がんばりすぎない

午後、銀座でインタビューの仕事。ラダック関係以外ではひさしぶりの取材だったが、どうにか首尾よくやり遂げる。

その後、外苑前に移動し、以前「ラダックの風息」のデザインを担当していただいた井口文秀さんのオフィスを訪問。軽く打ち合わせをさせていただいた後、井口さん行きつけの広尾の寿司店へ。寿司といっても、値段的にはかなりこなれている店なのだが、その割にはとてもおいしかった。

井口さんとは、僕が雑誌編集をしていた頃からの戦友的な間柄。約10カ月ぶりにお会いしたのだが、僕が何の遠慮もなくいろんな話をするのを、ニコニコと笑いながら聞いていただいた。

話が僕の父の話題になった時、井口さんが僕にこう言った。

「ヤマタカさん。お父さんのことがあったからといって、がんばりすぎない方がいいですよ」

井口さんは約七年前にお母様を急な病で亡くされたのだが、その時、そこから立ち直ろうとがんばりすぎて、逆に辛い精神状態に陥った時期があったそうだ。あまりに強く思い詰めてしまうと、それが自分自身を追い詰めてしまう、と。

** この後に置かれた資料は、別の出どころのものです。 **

(** * icnsutil command line: a shallow embedding of [icnsutil/cli.py]

    The command functions [cli_compose], [cli_update] and [cli_convert] of
    [cli.py] and the generator [enum_with_stdin] are embedded as computations
    in a state-and-exception monad over a [World]: the file store, the
    standard input, the standard error stream and the list of paths opened
    for writing.  [cli_print] and [cli_verify] run on a [Console], the world
    with the standard output; [cli_extract] takes [os.makedirs] and
    [IcnsFile.export] as they come.  The argument parser of [main] is not
    embedded.

    The classes [IcnsFile], [IcnsType] and [ArgbImage] live in other modules
    of the package.  The command functions are embedded over an interface
    ([IcnsFileAPI], [ArgbImageAPI]) that lists the methods [cli.py] calls, so
    that what is proved about the control flow of a command holds for every
    library behind it.  The modules [SpecIcns] and [SpecImage] give the
    model of those methods that the design document describes; it is used
    where a property depends on what the library does. *)

From Stdlib Require Import ZArith Strings.Ascii Strings.String Strings.Byte.
From stdpp Require Import base gmap strings list pretty.

Local Open Scope Z_scope.

(** ** Python strings *)

(** A Python [str] is modelled as a [string]; its characters are the code
    points below 256. *)

(** The double quote character, used by the messages. *)
Definition dquote : string := String (ascii_of_nat 34) EmptyString.

(** ['{}'.format(s)] surrounded by double quotes. *)
Definition quoted (s : string) : string := dquote +:+ s +:+ dquote.

(** Truth value of a [str]: the empty string is false. *)
Definition truthy (s : string) : bool :=
  match s with EmptyString => false | String _ _ => true end.

(** Truth value of an optional [str] ([None] or a string). *)
Definition truthy_opt (o : option string) : bool :=
  match o with None => false | Some s => truthy s end.

(** [a or b] for an optional string [a] and a string [b]. *)
Definition str_or (a : option string) (b : string) : string :=
  match a with
  | Some s => if truthy s then s else b
  | None => b
  end.

(** [a or []] for an optional list. *)
Definition list_or_nil {A} (a : option (list A)) : list A :=
  match a with
  | Some (x :: l) => x :: l
  | _ => []
  end.

(** [c in s] for a one-character [c]. *)
Fixpoint char_in (c : ascii) (s : string) : bool :=
  match s with
  | EmptyString => false
  | String a s' => if Ascii.eqb a c then true else char_in c s'
  end.

(** [s.split(c)] for a one-character separator [c]. *)
Fixpoint split (c : ascii) (s : string) : list string :=
  match s with
  | EmptyString => [EmptyString]
  | String a s' =>
      if Ascii.eqb a c then EmptyString :: split c s'
      else match split c s' with
           | p :: ps => String a p :: ps
           | [] => [String a EmptyString]
           end
  end.

(** [str.isspace] on one character, for code points below 256. *)
Definition isspace (a : ascii) : bool :=
  let n := nat_of_ascii a in
  ((9 <=? n) && (n <=? 13) || (28 <=? n) && (n <=? 32)
   || (n =? 133) || (n =? 160))%nat.

(** [s.lstrip()] *)
Fixpoint lstrip (s : string) : string :=
  match s with
  | EmptyString => EmptyString
  | String a s' => if isspace a then lstrip s' else s
  end.

(** [s.rstrip()]: a trailing run of white space is dropped. *)
Fixpoint rstrip (s : string) : string :=
  match s with
  | EmptyString => EmptyString
  | String a s' =>
      match rstrip s' with
      | EmptyString => if isspace a then EmptyString else String a EmptyString
      | r => String a r
      end
  end.

(** [s.strip()] *)
Definition strip (s : string) : string := rstrip (lstrip s).

(** ** [os.path.splitext] (posixpath: [sep = '/'], [extsep = '.']) *)

(** [s.rfind(c)]: the last index of [c] in [s], or [-1]. *)
Fixpoint rfind_from (c : ascii) (s : string) (i : Z) (last : Z) : Z :=
  match s with
  | EmptyString => last
  | String a s' => rfind_from c s' (i + 1) (if Ascii.eqb a c then i else last)
  end.

Definition rfind (c : ascii) (s : string) : Z := rfind_from c s 0 (-1).

(** [p[:n]] and [p[n:]] for [0 <= n]. *)
Fixpoint str_take (n : nat) (s : string) : string :=
  match n, s with
  | S n', String a s' => String a (str_take n' s')
  | _, _ => EmptyString
  end.

Fixpoint str_drop (n : nat) (s : string) : string :=
  match n, s with
  | S n', String _ s' => str_drop n' s'
  | _, _ => s
  end.

(** The loop of [genericpath._splitext] that skips leading dots: over the
    characters [p[sepIndex+1 : dotIndex]], it answers [true] as soon as one
    is not a dot. *)
Fixpoint has_non_dot (s : string) : bool :=
  match s with
  | EmptyString => false
  | String a s' => if Ascii.eqb a "."%char then has_non_dot s' else true
  end.

Definition splitext (p : string) : string * string :=
  let sepIndex := rfind "/"%char p in
  let dotIndex := rfind "."%char p in
  if (dotIndex >? sepIndex) &&
     has_non_dot (str_take (Z.to_nat (dotIndex - (sepIndex + 1)))
                           (str_drop (Z.to_nat (sepIndex + 1)) p))
  then (str_take (Z.to_nat dotIndex) p, str_drop (Z.to_nat dotIndex) p)
  else (p, EmptyString).

(** ** Exceptions, the world and the command monad *)

(** The exceptions a command can end with: those of the library (the error
    taxonomy of the design document), those [cli.py] raises itself, and the
    two the interpreter raises in [cli.py] ([ValueError] when a sequence of
    the wrong length is unpacked, [FileNotFoundError] when a missing file is
    opened for reading). *)
Inductive exn : Type :=
  | FormatError
  | TruncatedStreamError
  | OverrunError
  | SizeMismatchError
  | UnknownTagError
  | AmbiguousKeyError
  | DuplicateEntryError
  | ArgumentTypeError (msg : string)
  | ValueError
  | FileNotFoundError (path : string).

Inductive result (A : Type) : Type :=
  | Ok (a : A)
  | Raise (e : exn).
Arguments Ok {A} a.
Arguments Raise {A} e.

(** What a command can observe and change.  [files] maps the path of every
    regular file to its bytes ([os.path.exists] and [os.path.isfile] agree
    on such a store, and opening a path for writing always succeeds);
    [stdin] lists what the successive calls of [sys.stdin.readlines()]
    return; [stderr] lists the lines printed to [sys.stderr]; [opened] lists,
    in order, the paths that were opened for writing. *)
Record World : Type := mkWorld {
  files : gmap string (list byte);
  stdin : list (list string);
  stderr : list string;
  opened : list string
}.

Definition M (A : Type) : Type := World → result A * World.

Definition ret {A} (a : A) : M A := λ w, (Ok a, w).
Definition raise {A} (e : exn) : M A := λ w, (Raise e, w).
Definition lift {A} (r : result A) : M A := λ w, (r, w).
Definition bind {A B} (m : M A) (k : A → M B) : M B :=
  λ w, match m w with
       | (Ok a, w') => k a w'
       | (Raise e, w') => (Raise e, w')
       end.

Notation "x <-- m ;; k" := (bind m (λ x, k))
  (at level 100, m at next level, right associativity).
Notation "m ;;; k" := (bind m (λ _, k))
  (at level 100, right associativity).

(** A [for] loop whose body updates the local variables [b]. *)
Fixpoint foldM {A B} (body : B → A → M B) (xs : list A) (b : B) : M B :=
  match xs with
  | [] => ret b
  | x :: xs' => b' <-- body b x ;; foldM body xs' b'
  end.

(** [os.path.exists(p)] *)
Definition os_path_exists (p : string) : M bool :=
  λ w, (Ok (bool_decide (is_Some (files w !! p))), w).

(** [os.path.isfile(p)] *)
Definition os_path_isfile (p : string) : M bool :=
  λ w, (Ok (bool_decide (is_Some (files w !! p))), w).

(** [open(p, 'rb').read()] *)
Definition read_file (p : string) : M (list byte) :=
  λ w, match files w !! p with
       | Some d => (Ok d, w)
       | None => (Raise (FileNotFoundError p), w)
       end.

(** [open(p, 'wb')]: the file is created or truncated. *)
Definition open_wb (p : string) : M unit :=
  λ w, (Ok tt, mkWorld (<[p := []]> (files w)) (stdin w) (stderr w)
                       (opened w ++ [p])).

(** [fp.write(d)] on the file opened at [p]: [d] is appended. *)
Definition fp_write (p : string) (d : list byte) : M unit :=
  λ w, (Ok tt, mkWorld (<[p := default [] (files w !! p) ++ d]> (files w))
                       (stdin w) (stderr w) (opened w)).

(** [print(msg, file=sys.stderr)] *)
Definition print_stderr (msg : string) : M unit :=
  λ w, (Ok tt, mkWorld (files w) (stdin w) (stderr w ++ [msg]) (opened w)).

(** [sys.stdin.readlines()] *)
Definition readlines : M (list string) :=
  λ w, (Ok (hd [] (stdin w)), mkWorld (files w) (tl (stdin w)) (stderr w)
                                      (opened w)).

(** ** The library interface used by [cli.py] *)

(** Modelled from the spec: the class [IcnsFile] and [IcnsType.key_from_readable]
    are defined outside [cli.py].  The interface lists the methods [cli.py]
    calls, with the signatures of the design document (4.1 and 6): the
    constructor [IcnsFile()], the parser behind [IcnsFile(file)],
    [add_media(key, file=, force=)] on the name and the bytes of [file],
    [remove_media(key)] with its boolean answer, [has_toc()], and the bytes
    [write(fname, toc=)] persists.  An archive is a value: the methods that
    mutate the Python object return the new archive. *)
Class IcnsFileAPI (Archive Key : Type) : Type := {
  IcnsFile_new : Archive;
  IcnsFile_parse : list byte → result Archive;
  add_media : Archive → option Key → string → list byte → bool → result Archive;
  remove_media : Archive → Key → Archive * bool;
  has_toc : Archive → bool;
  to_bytes : Archive → bool → list byte;
  key_from_readable : string → result Key
}.

(** Modelled from the spec: the class [ArgbImage] is defined outside
    [cli.py].  The interface lists what [cli.py] uses: the constructor
    [ArgbImage(file=)] on the name and the bytes of the file,
    [load_mask(file=)], the attribute [size], the bytes [write_png]
    persists, and [argb_data()], [rgb_data()], [mask_data()]. *)
Class ArgbImageAPI (Image : Type) : Type := {
  ArgbImage_decode : string → list byte → result Image;
  load_mask : Image → string → list byte → result Image;
  size : Image → Z * Z;
  png_data : Image → list byte;
  argb_data : Image → list byte;
  rgb_data : Image → list byte;
  mask_data : Image → list byte
}.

本当にそうだなあ、と思う。今の僕は、父を失ったことだけでなく、その後ラダックや日本で僕を支えてくれたたくさんの人たちに絶対に報いなければ、と背負い込んでいるふしがある。背負うものが重すぎると、僕自身がそれに押しつぶされてしまうかもしれない。

がんばりすぎないように、がんばろう。